Common substitutes include pumpkin puree for applesauce, coconut oil for butter, or gluten-free flour for regular flour, depending on your preferences.
How long can it be stored?
If stored in an airtight container, your cookies can last up to five days at room temperature or two weeks in the refrigerator.
Can I use store-bought dough or crust?
While you can, I recommend making the dough from scratch. This ensures the best flavor and texture.
Is this recipe kid-friendly or family-appropriate?
Absolutely! Kids love cookies, and the combination of spices and pumpkin makes it fun and appealing.
Can I make this recipe allergen-free?
Yes! With simple substitutions for gluten and dairy, this recipe can easily accommodate most dietary restrictions.
Now that you’re all set on how to make those scrumptious Pumpkin Snickerdoodle Cookies, let the baking fun begin!

Pumpkin Snickerdoodle Cookies
Ingredients
Main Ingredients
- 1 cup Pumpkin Puree Canned or homemade
- 1 cup Unsalted Butter, softened Can substitute with coconut oil for a dairy-free option
- ½ cup Granulated Sugar
- ½ cup Brown Sugar, packed
- 1 large Egg Can substitute with a flaxseed mixture for vegan option
- 2 ½ cups All-Purpose Flour Can substitute with gluten-free flour blend
- 2 teaspoons Cinnamon
- 1 teaspoon Pumpkin Pie Spice
- 1 teaspoon Baking Soda
- ½ teaspoon Salt
Coating Ingredients
- ¼ cup Granulated Sugar For coating
- 1 tablespoon Cinnamon For coating
Instructions
Preparation
- Preheat your oven to 350°F (175°C) and gather all the ingredients.
- In a large bowl, beat the softened butter, granulated sugar, and brown sugar until light and fluffy (2-3 minutes).
- Add in the pumpkin puree and egg, mixing until well combined.
- In a separate bowl, whisk together the flour, cinnamon, pumpkin pie spice, baking soda, and salt.
- Gradually add the dry ingredients into the wet mixture and mix until just combined.

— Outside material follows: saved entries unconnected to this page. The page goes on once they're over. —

(** How many positional arguments a source type takes. *)
Definition arity (tag : string) : option nat :=
  if String.eqb tag "github" then Some 2
  else if String.eqb tag "bugzilla" then Some 0
  else None.

(** The parameter names of the constructor, which no filter may use. *)
Definition parameter_names (tag : string) : list string :=
  if String.eqb tag "github" then ["self"; "user"; "repo"] else ["self"].

(** A valid definition: a registered type, as many positional segments
    as the type takes, one [=] in every segment that has any, and no
    filter named like a constructor parameter. *)
Definition valid (definition : string) : bool :=
  match arity (tag definition) with
  | None => false
  | Some n =>
      Nat.eqb (List.length (positional (bits definition))) n &&
      forallb (fun b => Nat.leb (Text.count "=" b) 1) (bits definition) &&
      forallb (fun kv => negb (existsb (String.eqb (fst kv))
                                 (parameter_names (tag definition))))
              (assignments (bits definition))
  end.

End Grammar.


Definition source_filters (s : source) : dict :=
  match s with
  | SGithub g => Github.filters g
  | SBugzilla b => Bugzilla.filters b
  end.

(** ** The Link header, as the specification words it *)

Module LinkHeader.

(** [rel="name"] *)
Definition rel (name : string) : string :=
  "rel=" ++ String Text.quote_char (name ++ Text.str1 Text.quote_char).

(** [<url>; rel="name"] *)
Definition entry (target name : string) : string :=
  "<" ++ target ++ ">; " ++ rel name.

(** A comma-separated list of [<url>; rel="name"] pairs. *)
Definition render (entries : list (string * string)) : string :=
  Text.join ", " (map (fun en => entry (fst en) (snd en)) entries).

Definition plain (s : string) : bool :=
  negb (Text.contains "," s) && negb (Text.contains ";" s).

Definition is_angle (a : ascii) : bool := Text.contains a "<>".

Definition first_char (s : string) : option ascii :=
  match s with
  | EmptyString => None
  | String a _ => Some a
  end.

Fixpoint last_char (s : string) : option ascii :=
  match s with
  | EmptyString => None
  | String a EmptyString => Some a
  | String _ s' => last_char s'
  end.
(** * SVG-ORA-Studio: the vector scene editing engine

  A shallow embedding of the editing engine of the studio
  ([components/SvgPreview.tsx] and the editor panel [EditorTools]):
  the snapshot history, the interactive transform controller, the
  shape factory, the style-string codec, the mutation engine working
  on the parsed document tree, and the scene normalizer. *)

From Stdlib Require Import List String Ascii Bool Arith ZArith QArith Lia.
From Stdlib Require Import Reals Psatz.
From Stdlib Require Import DecimalString DecimalZ DecimalN.
From Stdlib Require Import NArith NArithRing Permutation.
From Stdlib Require HexadecimalString.
Import ListNotations.

Set Warnings "-register-all".

Local Close Scope R_scope.
Local Close Scope Q_scope.
Local Close Scope Z_scope.
Local Open Scope string_scope.
Local Open Scope list_scope.
Local Open Scope nat_scope.

(** String concatenation (the scope of [++] is kept for lists). *)
Notation "a +++ b" := (String.append a b) (right associativity, at level 60).

(* ================================================================== *)
(** * History manager ([SvgPreview]: [handleUpdate], [undo], [redo])  *)
(* ================================================================== *)

Module History.

(** The three pieces of React state the history manager owns.  The
    index only ever receives [newHistory.length - 1] (of a non-empty
    array) or a guarded [h - 1] / [h + 1], so it is a natural number.
    [currentContent] is [None] when an out-of-range array read
    ([history[i]] is [undefined]) has been stored in it. *)
Record state : Type := mkState {
  history : list string;
  historyIndex : nat;
  currentContent : option string
}.

(** [useState('')], [useState<string[]>([])], [useState(0)]. *)
Definition initial : state := mkState [] 0 (Some "").

(** The "Init Data" effect: a freshly loaded (normalized) document. *)
Definition load (normalizedContent : string) : state :=
  mkState [normalizedContent] 0 (Some normalizedContent).

(** [history.slice(0, historyIndex + 1)] followed by [push]. *)
Definition handleUpdate (st : state) (newContent : string) : state :=
  let newHistory := firstn (historyIndex st + 1) (history st) ++ [newContent] in
  mkState newHistory (List.length newHistory - 1) (Some newContent).
Ltac run_step :=
  cbv beta iota delta
    [bind ret get modify emit throw console_error console_log call_if user_cb
     gapi_client_drive gapi_client logged].

(** ** Root-level writes *)

(** A path made of one segment has an empty directory part: its
    directory string is empty or ".", and has no segment. *)
Lemma basedir_of_single_segment : forall p,
  length (path2array p) = 1%nat ->
  (basedir_of p = [] \/ basedir_of p = lit ".") /\
  path2array (basedir_of p) = [].
Proof.
  intros p Hlen.
  assert (Hgoal : basedir_of p = [] \/ basedir_of p = lit ".").
  { rewrite path2array_eq_spec in Hlen. unfold spec_pathToSegments in Hlen.
    pose proof (join_split slash p) as Hjoin.
    pose proof (split_sep_free slash p) as Hfree.
    destruct (split slash p) as [|first others]; [discriminate|].
    destruct (str_eqb first [] || str_eqb first (lit ".")) eqn:Hfirst.
    - destruct others as [|leaf [|? ?]]; try discriminate.
      simpl in Hjoin. subst p.
      inversion Hfree as [|? ? _ Hrest]; subst.
      inversion Hrest as [|? ? Hleaf _]; subst.
      unfold basedir_of. rewrite lastIndexOf_last by assumption.
      rewrite substring_prefix.
      apply orb_true_iff in Hfirst as [H|H]; apply str_eqb_eq in H; auto.
    - destruct others; [|discriminate].
      simpl in Hjoin. subst p. inversion Hfree as [|? ? Hp _]; subst.
      unfold basedir_of. rewrite lastIndexOf_absent by assumption.
      left. apply substring_to_negative. }
  split; [assumption|].
  destruct Hgoal as [-> | ->]; reflexivity.
Qed.

(** On an empty segment sequence [createPath] hands [null] to its
    continuation. *)
Lemma createPath_root_null : forall path k w,
  driveAPILoaded (mgr w) = true ->
  path2array path = [] ->
  createPath path (Some k) w = k VNull w.
Proof.
  intros path k w Hflag Hroot. unfold createPath. run_step.
  now rewrite Hflag, Hroot.
Qed.

Lemma createPath_not_loaded : forall path cb w,
  driveAPILoaded (mgr w) = false ->
  createPath path cb w
  = (Ok tt, logged (EvConsoleError (lit "GDrive Api not loaded")) w).
Proof.
  intros path cb w Hflag. unfold createPath. run_step. now rewrite Hflag.
Qed.

Lemma writeFile_insert_null : forall filePath fileData cb w,
  writeFile_insert filePath fileData cb VNull w
  = (Throw (TypeError "Cannot read property 'id' of null"), w).
Proof. reflexivity. Qed.

(** C10.  For every path whose segment sequence has exactly one element,
    [writeFile] computes an empty directory part (the string is empty, or
    "." for "./name": no segment either way); [createPath] on it calls
    its continuation with [null]; the continuation throws on
    [baseDirResp.id] before anything is sent.  Whatever the state of the
    manager, no upload request is issued and the caller's callback is
    never called. *)
Theorem writeFile_root_level_never_uploads : forall p fileData w,
  length (path2array p) = 1%nat ->
  (basedir_of p = [] \/ basedir_of p = lit ".") /\
  path2array (basedir_of p) = [] /\
  (driveAPILoaded (mgr w) = true ->
     (forall k, createPath (basedir_of p) (Some k) w = k VNull w) /\
     writeFile p fileData (Some user_cb) w
     = (Throw (TypeError "Cannot read property 'id' of null"), w)) /\
  requests (trace (snd (writeFile p fileData (Some user_cb) w)))
    = requests (trace w) /\
  callbacks (trace (snd (writeFile p fileData (Some user_cb) w)))
    = callbacks (trace w).
Proof.
  intros p fileData w Hlen.
  destruct (basedir_of_single_segment p Hlen) as [Hdir Hroot].
  split; [assumption|]. split; [assumption|].
  assert (Hrun : driveAPILoaded (mgr w) = true ->
                 writeFile p fileData (Some user_cb) w
                 = (Throw (TypeError "Cannot read property 'id' of null"), w)).
  { intro Hflag. unfold writeFile.
    rewrite createPath_root_null by assumption.
    apply writeFile_insert_null. }
  split.
  - intro Hflag. split; [|now apply Hrun].
    intro k. now apply createPath_root_null.
  - destruct (driveAPILoaded (mgr w)) eqn:Hflag.
    + rewrite Hrun by reflexivity. now split.
    + unfold writeFile. rewrite createPath_not_loaded by assumption.
      simpl. rewrite requests_app, callbacks_app. simpl.
      now rewrite !app_nil_r.
Qed.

- Prepare the cinnamon-sugar coating by mixing the 1/4 cup sugar with 1 tablespoon cinnamon.
Baking
- Scoop out portions of the dough and roll them into balls, then roll each in the cinnamon-sugar mixture.
- Place coated balls on a baking sheet with 2 inches of space between them.
- Bake for 10-12 minutes, until edges are lightly golden but centers are soft.
- Allow to cool on the baking sheet for a few minutes before transferring to a wire rack.